In total, 23 schools have received the triple-filter units that remove nearly all lead from drinking fountain water and will protect against microbes that could be found during boil water advisories, according to school district records.  Another 10 schools are slated to receive the filters by the end of December, but the project likely won’t be complete until the summer of 2019.

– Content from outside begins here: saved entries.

(** X11.  The download is named after the current file at the moment the
    blob arrives, not at the click: when the page is reset while the encoder
    works, the file is called ["converted-image"] plus the extension; when
    another file of an image type is chosen meanwhile, the download takes
    that file's name, whether or not its read ever finishes. *)
Theorem download_named_on_arrival
    (pf : Platform) (c : Closure) (blob : Blob) (st : State) :
  calls (toBlob_callback c (Some blob) (resetBtn_click pf st))
  = download ("converted-image" ++ "." ++ mimeToExt (outType c)) blob :: calls st
  /\ (forall file,
        String.prefix "image/" (type file) = true ->
        downloads (toBlob_callback c (Some blob) (loadFile file st))
        = download (outName (outType c) (Some file)) blob :: downloads st
        /\ downloads (toBlob_callback c (Some blob)
                        (reader_onerror (loadFile file st)))
           = download (outName (outType c) (Some file)) blob :: downloads st).
Proof.
  split; [reflexivity|].
  intros file Hf. unfold loadFile. rewrite Hf. split; reflexivity.
Qed.

Lemma download_named_on_arrival_witness :
  let st := Sample.loaded (Sample.png "dog.png") "data:dog" 640 480 Sample.page in
  let c := {| outType := "image/webp"; quality := 90 |} in
  let blob := {| size := 10; blob_type := "image/webp" |} in
  downloads (toBlob_callback c (Some blob) (loadFile (Sample.png "cat.png") st))
  = [download "cat.webp" blob].
Proof.
  cbv zeta.
  exact (proj1 (proj2 (download_named_on_arrival Sample.browser
                         {| outType := "image/webp"; quality := 90 |}
                         {| size := 10; blob_type := "image/webp" |}
                         (Sample.loaded (Sample.png "dog.png") "data:dog"
                            640 480 Sample.page))
                  (Sample.png "cat.png") eq_refl)).
Defined.

Lemma click_temp_source (pf : Platform) (st : State) (c : Closure) (u : string) :
  snd (convertBtn_click pf st) = TempLoading c u ->
  (src (previewImg st) <> "" /\ u = src (previewImg st))
  \/ (src (previewImg st) = ""
      /\ exists f, currentFile st = Some f /\ u = createObjectURL pf f).
Proof.
  unfold convertBtn_click.
  destruct (_ && negb (JS.truthy (src (previewImg st)))); [discriminate|].
  destruct ((naturalW st =? 0) || (naturalH st =? 0)); [discriminate|].
  set (st1 := set_hiddenCanvas _ st).
  destruct (complete (previewImg st1) && _).
  - pose proof (drawImage_rank pf (closure_of st) st1) as Hr.
    destruct (drawImage pf (closure_of st) st1) as [st2 p].
    cbn [fst snd] in *. intros E. rewrite E in Hr. cbn in Hr. lia.
  - change (previewImg st1) with (previewImg st).
    change (currentFile st1) with (currentFile st).
    destruct (src (previewImg st)) as [|ch rest] eqn:Es; cbn [JS.truthy].
    + destruct (currentFile st) as [f|]; cbn [option_map]; [|discriminate].
      intros E. injection E as _ <-. right. split; [reflexivity|].
      exists f. split; reflexivity.
    + intros E. injection E as _ <-. left. split; [discriminate | reflexivity].
Qed.

(** X12.  The auxiliary image of a conversion is loaded from the preview
    source read at the click (or from an object URL of the current file when
    the preview has none), and when it has loaded the preview's [src] is
    assigned what [temp.src] reads, whatever the preview shows by then: a
    file that was read in between is put aside again.  That is the URL of
    the click itself whenever it reads back unchanged, as an absolute URL
    does; in general it is that URL resolved twice. *)
Theorem auxiliary_load_restores_source
    (pf : Platform) (st : State) (c : Closure) (u : string) :
  snd (convertBtn_click pf st) = TempLoading c u ->
  ((src (previewImg st) <> "" /\ u = src (previewImg st))
   \/ (src (previewImg st) = ""
       /\ exists f, currentFile st = Some f /\ u = createObjectURL pf f))
  /\ In (newImage u) (calls (fst (convertBtn_click pf st)))
  /\ (forall st',
        src (previewImg (fst (temp_onload pf c u st')))
        = reflect_URL pf (reflect_URL pf u))
  /\ (forall file result st',
        src (previewImg (fst (temp_onload pf c u
                                (reader_onload pf file result st'))))
        = reflect_URL pf (reflect_URL pf u))
  /\ (reflect_URL pf u = u ->
      forall file result st',
        src (previewImg (fst (temp_onload pf c u st'))) = u
        /\ src (previewImg (fst (temp_onload pf c u
                                   (reader_onload pf file result st'))))
           = u).
Proof.
  intros E.
  split; [apply (click_temp_source pf st c u E)|].
  assert (F : forall s, src (previewImg (fst (temp_onload pf c u s)))
                        = reflect_URL pf (reflect_URL pf u)).
  { intros s. unfold temp_onload.
    destruct (drawImage_frame pf c
                (set_previewImg (set_src pf (reflect_URL pf u) (previewImg s)) s))
      as [_ F]. rewrite F. reflexivity. }
  split; [|split; [exact F | split; [intros; apply F|]]].
  2:{ intros Hu file result st'. rewrite !F, !Hu. split; reflexivity. }
  revert E. unfold convertBtn_click.
  destruct (_ && negb (JS.truthy (src (previewImg st)))); [discriminate|].
  destruct ((naturalW st =? 0) || (naturalH st =? 0)); [discriminate|].
  set (st1 := set_hiddenCanvas _ st).
  destruct (complete (previewImg st1) && _).
  - pose proof (drawImage_rank pf (closure_of st) st1) as Hr.
    destruct (drawImage pf (closure_of st) st1) as [st2 p].
    cbn [fst snd] in *. intros E. rewrite E in Hr. cbn in Hr. lia.
  - destruct (if JS.truthy (src (previewImg st1)) then _ else _);
      [|discriminate].
    intros E. injection E as _ <-. left. reflexivity.
Qed.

The filters are part of a long-awaited promise made in 2016, the same day officials in Michigan were indicted for crimes related to the Flint lead contamination crisis. That’s when the Orleans Parish School Board and the Recovery School District announced they would test school drinking water for lead.

But that never happened.

23Schools with filtration systems installed10Schools set to get filters by end of December

After the Sewerage and Water Board raised questions about the districts’ plans — requesting the districts allow higher levels of lead before conducting the tests — and school officials consulted with experts, the districts decided to install filters instead. They initially promised to do it last fall.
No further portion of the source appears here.